The Coconut Oil Question

Coconut oil is roughly 90% saturated fat, and despite years of marketing as a superfood, the clinical data doesn’t support that claim. A meta-analysis published in the American Heart Association’s journal Circulation found that coconut oil raised LDL cholesterol by about 10.5 mg/dL compared to plant-based oils like olive, canola, or soybean. It did raise HDL (“good”) cholesterol by about 4 mg/dL, but the net effect on cardiovascular risk was unfavorable.

The AHA’s position is direct: coconut oil should not be viewed as a healthy oil for heart disease risk reduction. That doesn’t mean a small amount in cooking will ruin your health, but using it as your primary fat is a different story. If you enjoy the flavor for occasional use in curries or baking, that’s a personal choice. Just don’t treat it as a health food.

Flaxseed Oil for Omega-3s

Flaxseed oil is the richest plant source of alpha-linolenic acid (ALA), the omega-3 fatty acid your body partially converts into the same anti-inflammatory compounds found in fish oil. Over 70% of flaxseed oil’s fat content is ALA, which makes it uniquely useful if you don’t eat fish regularly.

The catch is that flaxseed oil is extremely fragile. All those polyunsaturated fats that make it nutritionally powerful also make it prone to oxidation. Never cook with it. Store it in the refrigerator in a dark bottle, use it within a few weeks of opening, and add it to foods after cooking: drizzled on salads, stirred into oatmeal, or blended into smoothies.
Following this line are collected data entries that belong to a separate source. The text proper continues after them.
Lemma missing_arguments_reported_witness :
  truthy VUndefined = false /\
  call_tool_handler ∅ (tool_call (lit "delete_pdf") VUndefined) fair_world =
  ([], Returned {| content := [ {| type := lit "text";
                                   text := lit "Error: No arguments provided" |} ];
                   isError := true |}).
Proof.
  split; [reflexivity|].
  apply (missing_arguments_reported ∅ (lit "delete_pdf") VUndefined fair_world).
  reflexivity.
Defined.

Lemma write_failure_reported_witness :
  let path := save_path_of ∅ ++ lit "/" ++ lit "report" ++ lit ".md" in
  let data := math_script ++ preprocess (lit "# Hi") in
  isCreatePDFArgs report_args = true /\
  writeFile_rejects read_only_world path data =
    Some (lit "EACCES: permission denied") /\
  call_tool_handler ∅ (create_pdf_call report_args) read_only_world =
  ([EvWriteFile path data],
   Returned {| content := [ {| type := lit "text";
                               text := lit "Error: " ++
                                       lit "EACCES: permission denied" |} ];
               isError := true |}).
Proof.
  intros path data. split; [reflexivity|]. split; [reflexivity|].
  apply (write_failure_reported ∅ report_args read_only_world
           (lit "EACCES: permission denied")); reflexivity.
Defined.

Lemma engine_failure_reported_witness :
  let path := save_path_of ∅ ++ lit "/" ++ lit "report" ++ lit ".md" in
  let data := math_script ++ preprocess (lit "# Hi") in
  let config := pdf_config (save_path_of ∅) (lit "report") in
  isCreatePDFArgs report_args = true /\
  writeFile_rejects stalled_world path data = None /\
  mdToPdf_rejects stalled_world path config =
    Some (lit "Navigation timeout of 30000 ms exceeded") /\
  call_tool_handler ∅ (create_pdf_call report_args) stalled_world =
  ([EvWriteFile path data; EvMdToPdf path config],
   Returned {| content := [ {| type := lit "text";
                               text := lit "Error: " ++
                                       lit "Navigation timeout of 30000 ms exceeded" |} ];
               isError := true |}).
Proof.
  intros path data config.
  split; [reflexivity|]. split; [reflexivity|]. split; [reflexivity|].
  apply (engine_failure_reported ∅ report_args stalled_world
           (lit "Navigation timeout of 30000 ms exceeded")); reflexivity.
Defined.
Cold-Pressed vs. Refined Oils

The way an oil is extracted changes its nutritional value significantly. Cold-pressed oils are mechanically squeezed from seeds or fruit at low temperatures, preserving heat-sensitive compounds like phenolics, carotenoids, and vitamin E. Refined oils go through high-heat processing with chemical solvents, which strips out many of these bioactive compounds. The phenolics and vitamin E (tocols) in cold-pressed oils also improve their shelf stability, meaning they resist going rancid longer during storage.
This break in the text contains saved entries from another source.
Lemma step_keeps now rows rows' :
  step now rows rows' ->
  exists kept added,
    rows' = (kept ++ added)%list /\ Forall2 same_core rows kept
    /\ (List.length added <= 1)%nat.
Proof.
  intros [rows0 req fresh | rows0 key tx m payer file
          | env req rows0 key flag].
  - destruct (register_cases rows0 req fresh now)
      as [[H _] | [H | [H | (v & _ & _ & _ & H)]]]; rewrite H; simpl.
    1-3: exists rows0, []; rewrite app_nil_r;
      repeat split; auto using Forall2_same_core_refl.
    eexists rows0, [_]. repeat split; auto using Forall2_same_core_refl.
  - exists (fst (confirmPayment rows0 key tx m payer file now)), [].
    rewrite app_nil_r. split; [reflexivity |]. split; [|simpl; lia].
    unfold confirmPayment.
    destruct file as [proof|]; [|apply Forall2_same_core_refl].
    destruct (find_by_id key rows0) as [rec|];
      [|apply Forall2_same_core_refl].
    destruct (email_differs (email rec) payer) as [[|]|];
      try apply Forall2_same_core_refl.
    simpl. apply mutate_first_same_core.
    intros r. apply set_payment_same_core.
  - exists (fst (markPaid env req rows0 key flag now)), [].
    rewrite app_nil_r. split; [reflexivity |]. split; [|simpl; lia].
    unfold markPaid.
    destruct (negb (checkAdminPassword env req));
      [apply Forall2_same_core_refl |].
    destruct (find_by_id key rows0) as [rec|];
      [|apply Forall2_same_core_refl].
    simpl. apply mutate_first_same_core.
    intros r. apply set_paid_same_core.
Qed.

Lemma Forall2_same_core_trans a b c :
  Forall2 same_core a b -> Forall2 same_core b c -> Forall2 same_core a c.
Proof.
  intros H. revert c. induction H as [|x y a b Hxy _ IH]; intros c Hc;
    inversion Hc; subst; constructor; eauto using same_core_trans.
Qed.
This applies across the board. Cold-pressed canola is nutritionally superior to refined canola. Extra virgin olive oil (which is cold-pressed by definition) is more beneficial than “light” or “pure” olive oil, which are refined. When your budget allows, choosing the least-processed version of any oil gives you more of the compounds that make plant fats genuinely good for you.

A Practical Approach

No single oil is perfect for every situation. The most health-conscious strategy is to keep two or three oils on hand, each suited to a different purpose. Use extra virgin olive oil as your default for sautéing, roasting vegetables, salad dressings, and finishing dishes. It handles medium-heat cooking well and delivers the most proven health benefits of any oil. For high-heat cooking like stir-frying or searing, refined avocado oil gives you stability without harmful breakdown. And if you want a plant-based omega-3 boost, keep a small bottle of flaxseed oil in the fridge for cold use only.

The oils worth minimizing are the ones high in omega-6 polyunsaturated fats with little to offset them: corn oil, soybean oil, sunflower oil, and generic “vegetable oil” blends. These are cheap and ubiquitous in processed foods, but their lopsided fatty acid ratios and tendency to oxidize under heat make them the least beneficial options on the shelf.